Brianna's thoughts turned to the war. They had tried to make peace with the aliens. Well, maybe the word "tried" was too strong. They hadn't blown them out of the sky, not that any attempts would have been successful. No matter now, though. Every human that she knew of was either dead or captured, including Melissa and her father, Allen. Brianna sighed and again thought of her home, where the three of them had lived together. She loved New York.

All of these things ran through her head as she examined the junkyard that was once Manhattan. She was torn from her reverie by the sound of approaching footsteps. They were coming for her. "If I'm going down, some of them are too," she thought bitterly. She whipped around and squeezed the trigger of the automatic laser rifle she had been clutching in her right hand. Three of them died before she was struck in the head and knocked out cold.

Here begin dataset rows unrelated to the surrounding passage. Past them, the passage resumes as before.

(** * RSP data pipeline: CSV tokenizer, row normalizer, monthly aggregator,
      fallback generator and data loader of [src/data.ts], and the
      statistics panel of [src/main.ts], embedded and verified.

    JavaScript strings are modelled as [string], one [ascii] per UTF-16 code
    unit below 256 (Latin-1).  JavaScript numbers are IEEE 754 binary64
    values, modelled by [spec_float] with [prec = 53] and [emax = 1024]. *)

From Stdlib Require Import ZArith Bool Ascii String Lia.
From Stdlib Require Import Floats.SpecFloat.
From stdpp Require Import base list.

Local Open Scope string_scope.
Local Open Scope Z_scope.

(* ===================================================================== *)
(** * JavaScript strings *)
(* ===================================================================== *)

Module JsString.

Definition dquote : ascii := "034"%char.
Definition comma : ascii := ","%char.
Definition newline : ascii := "010"%char.

(** [!s] for a string [s]: only the empty string is falsy. *)
Definition isEmpty (s : string) : bool :=
  match s with EmptyString => true | String _ _ => false end.

(** WhiteSpace and LineTerminator code units below 256, the ones
    [String.prototype.trim] strips: TAB, LF, VT, FF, CR, SP, NBSP. *)
Definition isWhiteSpace (c : ascii) : bool :=
  match N_of_ascii c with
  | 9%N | 10%N | 11%N | 12%N | 13%N | 32%N | 160%N => true
  | _ => false
  end.

Fixpoint trimStart (s : string) : string :=
  match s with
  | EmptyString => EmptyString
  | String c r => if isWhiteSpace c then trimStart r else s
  end.
(** X1: the sentinel -1 appears on Output A, and likewise on Output B,
    exactly when the flag compares below 0.5; on every other cycle Output A
    lies in 0..255 and so does Output B whenever it was assigned.  This holds
    for every parser and every buffer. *)
Theorem sentinel_marks_no_data (S : SimStruct) :
  (OutputPortSignal0 (fst (mdlOutputs S)) = -1 <->
   (InputPortSignal1 S <? 0.5)%float = true) /\
  (OutputPortSignal1 (fst (mdlOutputs S)) = Some (-1) <->
   (InputPortSignal1 S <? 0.5)%float = true) /\
  (input_valid (InputPortSignal1 S) ->
   0 <= OutputPortSignal0 (fst (mdlOutputs S)) <= 255 /\
   forall b, OutputPortSignal1 (fst (mdlOutputs S)) = Some b -> 0 <= b <= 255).
Proof.
  destruct (InputPortSignal1 S <? 0.5)%float eqn:E.
  - rewrite (mdlOutputs_no_data S E).
    cbn [fst set_outputs OutputPortSignal0 OutputPortSignal1].
    split; [tauto|]. split; [tauto|].
    unfold input_valid. intros H. rewrite E in H. discriminate.
  - destruct (valid_outputs_range S E) as [HA HB].
    split; [|split].
    + split; [|discriminate]. intros H. rewrite H in HA. lia.
    + split; [|discriminate]. intros H. specialize (HB _ H). lia.
    + intros _. split; assumption.
Qed.

(** *** The guard on the flag *)

Lemma SFcompare_refl (x : spec_float) :
  x <> S754_nan -> SFcompare x x = Some Eq.
Proof.
  destruct x as [s|s| |s m e]; intros Hx; simpl;
    try congruence; try (destruct s; reflexivity).
  destruct s; rewrite Z.compare_refl, Pos.compare_cont_refl; reflexivity.
Qed.
(** X10.  [filterOutCondition] returns the entries it keeps in their order
    (the types of the result are a sublist of the types of the input), each
    either as it was or with the status False and nothing else changed; no
    entry of the filtered type is left; filtering a second time for the same
    type changes nothing. *)
Theorem X10_filterOutCondition_keeps_order_and_is_idempotent l T :
  (Type_ <$> filterOutCondition l T) `sublist_of` (Type_ <$> l)
  ∧ (∀ c', c' ∈ filterOutCondition l T →
       Type_ c' ≠ T
       ∧ ∃ c, c ∈ l ∧ (c' = c ∨ c' = set_Status c ConditionFalse))
  ∧ (length (filterOutCondition l T) ≤ length l)%nat
  ∧ filterOutCondition (filterOutCondition l T) T = filterOutCondition l T.
Proof.
  split; [apply filterOutCondition_sublist|]. split; [|split].
  - intros c' Hc'. split.
    + assert (H : Type_ c' ∈ Type_ <$> filterOutCondition l T)
        by (apply list_elem_of_fmap; exists c'; auto).
      apply filterOutCondition_types in H as [_ H]. exact H.
    + apply filterOutCondition_elem in Hc' as (c & Hc & _ & ->).
      exists c. split; [exact Hc|]. unfold demoted. destruct (_ && _); auto.
  - pose proof (sublist_length _ _ (filterOutCondition_sublist l T)) as H.
    rewrite !length_fmap in H. exact H.
  - apply filterOutCondition_twice.
Qed.

Lemma inserted_cases l c :
  inserted l c = l
  ∨ (skips l c = false
     ∧ inserted l c = filterOutCondition l (Type_ c) ++ [stored l c]).
Proof. unfold inserted. destruct (skips l c); auto. Qed.

Lemma inserted_types l c x :
  x ∈ Type_ <$> inserted l c → x ∈ Type_ <$> l ∨ x = Type_ c.
Proof.
  destruct (inserted_cases l c) as [->|[_ ->]]; [auto|].
  rewrite fmap_app. intros H. apply elem_of_app in H as [H|H].
  - left. apply filterOutCondition_types in H as [H _]. exact H.
  - right. simpl in H. apply list_elem_of_singleton in H.
    destruct (stored_fields l c) as (HT & _). congruence.
Qed.

Lemma inserted_NoDup l c :
  NoDup (Type_ <$> l) → NoDup (Type_ <$> inserted l c).
Proof.
  intros H. destruct (inserted_cases l c) as [->|[_ ->]]; [exact H|].
  rewrite fmap_app. apply NoDup_app. split; [apply filterOutCondition_NoDup, H|].
  split; [|apply NoDup_singleton].
  intros x Hx Hin. simpl in Hin. apply list_elem_of_singleton in Hin.
  apply filterOutCondition_types in Hx as [_ Hx].
  destruct (stored_fields l c) as (HT & _). congruence.
Qed.

Lemma inserted_exclusive l c :
  ¬ (MXJobRunning ∈ Type_ <$> l ∧ MXJobRestarting ∈ Type_ <$> l) →
  ¬ (MXJobRunning ∈ Type_ <$> inserted l c ∧ MXJobRestarting ∈ Type_ <$> inserted l c).
Proof.
  intros H [HR HRs].
  destruct (inserted_cases l c) as [E|[_ E]]; rewrite E in HR, HRs; [tauto|].
  destruct (stored_fields l c) as (HT & _).
  rewrite fmap_app in HR, HRs. simpl in HR, HRs. rewrite HT in HR, HRs.
  apply elem_of_app in HR as [HR|HR]; apply elem_of_app in HRs as [HRs|HRs].
  - apply filterOutCondition_types in HR as [HR _].
    apply filterOutCondition_types in HRs as [HRs _]. tauto.
  - apply list_elem_of_singleton in HRs.
    apply list_elem_of_fmap in HR as (d & Hd & Hin).
    destruct (filterOutCondition_exclusive l (Type_ c) d) as [Hn _]; auto.
  - apply list_elem_of_singleton in HR.
    apply list_elem_of_fmap in HRs as (d & Hd & Hin).
    destruct (filterOutCondition_exclusive l (Type_ c) d) as [_ Hn]; auto.
  - apply list_elem_of_singleton in HR, HRs. rewrite <- HR in HRs. discriminate HRs.
Qed.

Lemma terminalIn_snoc l c :
  terminalIn (l ++ [c])
  = terminalIn l
    || ((String.eqb (Type_ c) MXJobFailed || String.eqb (Type_ c) MXJobSucceeded)
        && String.eqb (Status c) ConditionTrue).
Proof.
  unfold terminalIn. rewrite !hasCondition_range_app. simpl.
  destruct (hasCondition_range l MXJobFailed), (hasCondition_range l MXJobSucceeded),
    (String.eqb (Type_ c) MXJobFailed), (String.eqb (Type_ c) MXJobSucceeded),
    (String.eqb (Status c) ConditionTrue); reflexivity.
Qed.

Lemma inserted_not_both l c :
  hasCondition_range l MXJobSucceeded && hasCondition_range l MXJobFailed = false →
  hasCondition_range (inserted l c) MXJobSucceeded
  && hasCondition_range (inserted l c) MXJobFailed = false.
Proof.
  intros H. destruct (terminalIn l) eqn:Ht.
  { rewrite inserted_terminal by exact Ht. exact H. }
  destruct (inserted_cases l c) as [->|[_ ->]]; [exact H|].
  pose proof (terminalIn_filterOutCondition l (Type_ c) Ht) as Hf.
  unfold terminalIn in Hf. apply orb_false_iff in Hf as [HF HS].
  rewrite !hasCondition_range_app, HF, HS. simpl.
  destruct (String.eqb (Type_ (stored l c)) MXJobSucceeded) eqn:E1;
    destruct (String.eqb (Type_ (stored l c)) MXJobFailed) eqn:E2;
    destruct (String.eqb (Status (stored l c)) ConditionTrue); try reflexivity.
  apply String.eqb_eq in E1, E2. rewrite E1 in E2. discriminate E2.
Qed.

Lemma filter_none {A} (f : A → bool) (l : list A) :
  (∀ x, x ∈ l → f x = false) → List.filter f l = [].
Proof.
  induction l as [|x l IH]; intros H; [reflexivity|]. simpl.
  rewrite (H x) by left. apply IH. intros y Hy. apply H. right. exact Hy.
Qed.

(** X11.  [setCondition] keeps a history in shape, whatever condition it is
    given: a history with at most one entry per type stays so; a history
    that does not hold both a Running and a Restarting entry stays so; a
    history that does not hold both a live Succeeded and a live Failed entry
    stays so; the start time, the completion time and the replica statuses
    are not touched.  And whenever it changes the status, the new history
    holds exactly one entry of the type of the given condition, its last
    one, also when the old history held several. *)
Theorem X11_setCondition_keeps_history_in_shape st c :
  (NoDup (Type_ <$> Conditions st) → NoDup (Type_ <$> Conditions (setCondition st c)))
  ∧ (¬ (MXJobRunning ∈ Type_ <$> Conditions st
        ∧ MXJobRestarting ∈ Type_ <$> Conditions st) →
     ¬ (MXJobRunning ∈ Type_ <$> Conditions (setCondition st c)
        ∧ MXJobRestarting ∈ Type_ <$> Conditions (setCondition st c)))
  ∧ (isSucceeded st && isFailed st = false →
     isSucceeded (setCondition st c) && isFailed (setCondition st c) = false)
  ∧ StartTime (setCondition st c) = StartTime st
  ∧ CompletionTime (setCondition st c) = CompletionTime st
  ∧ MXReplicaStatuses (setCondition st c) = MXReplicaStatuses st
  ∧ (setCondition st c ≠ st →
     ∃ c', last (Conditions (setCondition st c)) = Some c'
         ∧ Type_ c' = Type_ c ∧ Status c' = Status c ∧ Reason c' = Reason c
         ∧ Message c' = Message c ∧ LastUpdateTime c' = LastUpdateTime c
         ∧ List.filter (λ d, String.eqb (Type_ d) (Type_ c))
             (Conditions (setCondition st c)) = [c']).
Proof.
  destruct (setCondition_frame st c) as (Hm & Hs & Hc).
  unfold isSucceeded, isFailed, hasCondition. rewrite setCondition_Conditions.
  split; [apply inserted_NoDup|]. split; [apply inserted_exclusive|].
  split; [apply inserted_not_both|]. split; [exact Hs|]. split; [exact Hc|].
  split; [exact Hm|].
  intros Hne. destruct (setCondition_changes st c Hne) as [_ E].
  rewrite setCondition_Conditions in E. rewrite E.
  destruct (stored_fields (Conditions st) c) as (HT & HS & HR & HM & HU).
  exists (stored (Conditions st) c). split; [apply last_snoc|].
  repeat (split; [assumption|]).
  rewrite List.filter_app, filter_none.
  - simpl. rewrite HT, String.eqb_refl. reflexivity.
  - intros d Hd. apply eqb_false.
    assert (H : Type_ d ∈ Type_ <$> filterOutCondition (Conditions st) (Type_ c))
      by (apply list_elem_of_fmap; exists d; auto).
    apply filterOutCondition_types in H as [_ H]. exact H.
Qed.

(** X12.  [setCondition] makes a status terminal only by appending a live
    Succeeded or Failed condition: on a status that is not terminal, the
    result is terminal exactly when the call changes the status and the given
    condition has type Succeeded or Failed and status True.  (Removing or
    demoting entries never makes a status terminal.) *)
Theorem X12_setCondition_terminal_only_by_live_terminal_condition st c :
  isTerminal st = false →
  (isTerminal (setCondition st c) = true ↔
   setCondition st c ≠ st
   ∧ (Type_ c = MXJobSucceeded ∨ Type_ c = MXJobFailed)
   ∧ Status c = ConditionTrue).
Proof.
  intros Hnt.
  assert (Hshape : setCondition st c ≠ st →
            isTerminal (setCondition st c)
            = (String.eqb (Type_ c) MXJobFailed || String.eqb (Type_ c) MXJobSucceeded)
              && String.eqb (Status c) ConditionTrue).
  { intros Hne. destruct (setCondition_changes st c Hne) as [_ E].
    unfold isTerminal. rewrite E, terminalIn_snoc.
    rewrite (terminalIn_filterOutCondition _ _ Hnt).
    destruct (stored_fields (Conditions st) c) as (-> & -> & _). reflexivity. }
  split.
  - intros Ht.
    assert (Hne : setCondition st c ≠ st) by (intros E; rewrite E in Ht; congruence).
    split; [exact Hne|]. rewrite (Hshape Hne) in Ht.
    apply andb_true_iff in Ht as [HT HS]. apply eqb_true in HS. split; [|exact HS].
    apply orb_true_iff in HT as [HT|HT]; apply eqb_true in HT; auto.
  - intros (Hne & HT & HS). rewrite (Hshape Hne), HS.
    destruct HT as [-> | ->]; reflexivity.
Qed.

(** ** [updateStatusSingle] on the condition history *)

Lemma demoted_Reason T c : Reason (demoted T c) = Reason c.
Proof. unfold demoted. destruct (_ && _); reflexivity. Qed.

Lemma labelled_conditionAt v name u t : labelled (conditionAt v name u t).
Proof.
  unfold labelled, typeReasons. destruct v; simpl;
    repeat first [apply list_elem_of_here | apply list_elem_of_further].
Qed.

Lemma inserted_labelled l c :
  labelled c → (∀ d, d ∈ l → labelled d) → ∀ d, d ∈ inserted l c → labelled d.
Proof.
  intros Hc Hl d Hd. destruct (inserted_cases l c) as [E|[_ E]]; rewrite E in Hd; [auto|].
  apply elem_of_app in Hd as [Hd|Hd].
  - apply filterOutCondition_elem in Hd as (d0 & Hd0 & _ & ->).
    unfold labelled. rewrite demoted_Type, demoted_Reason. apply Hl, Hd0.
  - apply list_elem_of_singleton in Hd. subst d. unfold labelled.
    destruct (stored_fields l c) as (-> & _ & -> & _). exact Hc.
Qed.

Lemma historyInvariant_inserted l v name u t :
  historyInvariant l → historyInvariant (inserted l (conditionAt v name u t)).
Proof.
  intros (H1 & H2 & H3 & H4). split; [apply inserted_NoDup, H1|].
  split; [apply inserted_exclusive, H2|].
  split; [apply inserted_labelled; [apply labelled_conditionAt|exact H3]|].
  apply inserted_not_both, H4.
Qed.

Lemma histories_preserve (I : list MXJobCondition → Prop) name vs l l' :
  (∀ l0 v u t, I l0 → I (inserted l0 (conditionAt v name u t))) →
  histories name vs l l' → I l → I l'.
Proof.
  intros Hstep. induction 1 as [l|v vs u t l l' _ IH]; [auto|].
  intros Hl. apply IH, Hstep, Hl.
Qed.

Lemma histories_stay_nonterminal name vs l l' :
  histories name vs l l' → existsb isTerminalVerdict vs = false →
  terminalIn l = false → terminalIn l' = false.
Proof.
  induction 1 as [l|v vs u t l l' _ IH]; [auto|]. simpl.
  intros Hex Hnt. apply orb_false_iff in Hex as [Hv Hvs].
  apply IH; [exact Hvs|]. apply inserted_nonterminal; assumption.
Qed.

Lemma labelled_reasonsMatch l : (∀ c, c ∈ l → labelled c) → reasonsMatch l.
Proof.
  intros H c Hc. specialize (H c Hc). unfold labelled, typeReasons in H.
  repeat (apply elem_of_cons in H as [H|H]); try (inversion H; fail);
    injection H as HT HR; rewrite HT, HR; split; intros E;
    try reflexivity; discriminate E.
Qed.

Lemma callVerdicts_selectsTerminal j rs rtype replicas restart sc :
  existsb isTerminalVerdict (callVerdicts j rs rtype replicas restart sc)
  = selectsTerminal (ContainSchedulerSpec j) rtype
      (int64 (replicas - Succeeded rs)) (Failed rs) restart sc.
Proof.
  unfold callVerdicts, topologyBranch, failureBranch, selectsTerminal.
  destruct (ContainSchedulerSpec j), (String.eqb rtype MXReplicaTypeScheduler),
    (String.eqb rtype MXReplicaTypeWorker || String.eqb rtype MXReplicaTypeTuner),
    (0 <? Active rs)%Z, ((int64 (replicas - Succeeded rs) =? 0)%Z), sc,
    (0 <? Failed rs)%Z, restart; reflexivity.
Qed.

(** The history a run with a terminal verdict leaves: the terminal verdict
    was appended to a non-terminal history, and nothing came after. *)
Lemma histories_terminal_shape name vs l l' :
  vs ∈ verdictLists → reasonsMatch l → terminalIn l = false →
  histories name vs l l' → existsb isTerminalVerdict vs = true →
  ∃ la v u t,
    isTerminalVerdict v = true
    ∧ l' = filterOutCondition la (verdictType v) ++ [stored la (conditionAt v name u t)].
Proof.
  intros Hvs Hwf Hnt H Hex.
  assert (Hfirst : ∀ v vs' l0,
            histories name (v :: vs') l0 l' → isTerminalVerdict v = true →
            terminalIn l0 = false → lastLive (verdictReason v) l0 = false →
            ∃ la v u t,
              isTerminalVerdict v = true
              ∧ l' = filterOutCondition la (verdictType v)
                     ++ [stored la (conditionAt v name u t)]).
  { intros v vs' l0 H0 Hv Hn0 Hl0. inversion H0 as [|? ? u t ? ? H']; subst.
    pose proof (inserted_terminalVerdict l0 v name u t Hv Hl0) as Ht.
    rewrite (histories_terminal _ _ _ _ H' Ht).
    exists l0, v, u, t. split; [exact Hv|]. apply inserted_conditionAt; assumption. }
  assert (Hsecond : ∀ v vs',
            histories name (ApplyRunning :: v :: vs') l l' →
            isTerminalVerdict v = true →
            ∃ la v u t,
              isTerminalVerdict v = true
              ∧ l' = filterOutCondition la (verdictType v)
                     ++ [stored la (conditionAt v name u t)]).
  { intros v vs' H0 Hv. inversion H0 as [|? ? u t ? ? H1]; subst.
    eapply Hfirst; [exact H1|exact Hv|apply inserted_nonterminal; auto|].
    eapply lastLive_reason; [apply inserted_lastLive; exact Hnt|].
    destruct v; try discriminate Hv; discriminate. }
  unfold verdictLists in Hvs.
  repeat (apply elem_of_cons in Hvs as [->|Hvs]);
    try discriminate Hex;
    try (eapply Hfirst; [exact H|reflexivity|exact Hnt|
                         apply reasonsMatch_lastLive; auto]);
    try (eapply Hsecond; [exact H|reflexivity]).
  inversion Hvs.
Qed.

Brianna's eyes flew open at the sound of a ringing phone. She looked about in confusion at her surroundings. She was in her old apartment with the roses and the gargoyles, with the window overlooking the park in Manhattan. She shook her head and picked up the phone. It was her husband, Allen, calling to say that he would be late coming home. "You're already late, buster," she thought fondly as she looked at her wristwatch. It was ten o'clock. He was caught in a business meeting he said.

She went into her daughter's room. Little Melissa was fast asleep. At only nineteen months she already looked exactly like her mother. Brianna chuckled to herself. Never again would she eat chocolate cake just before going to sleep.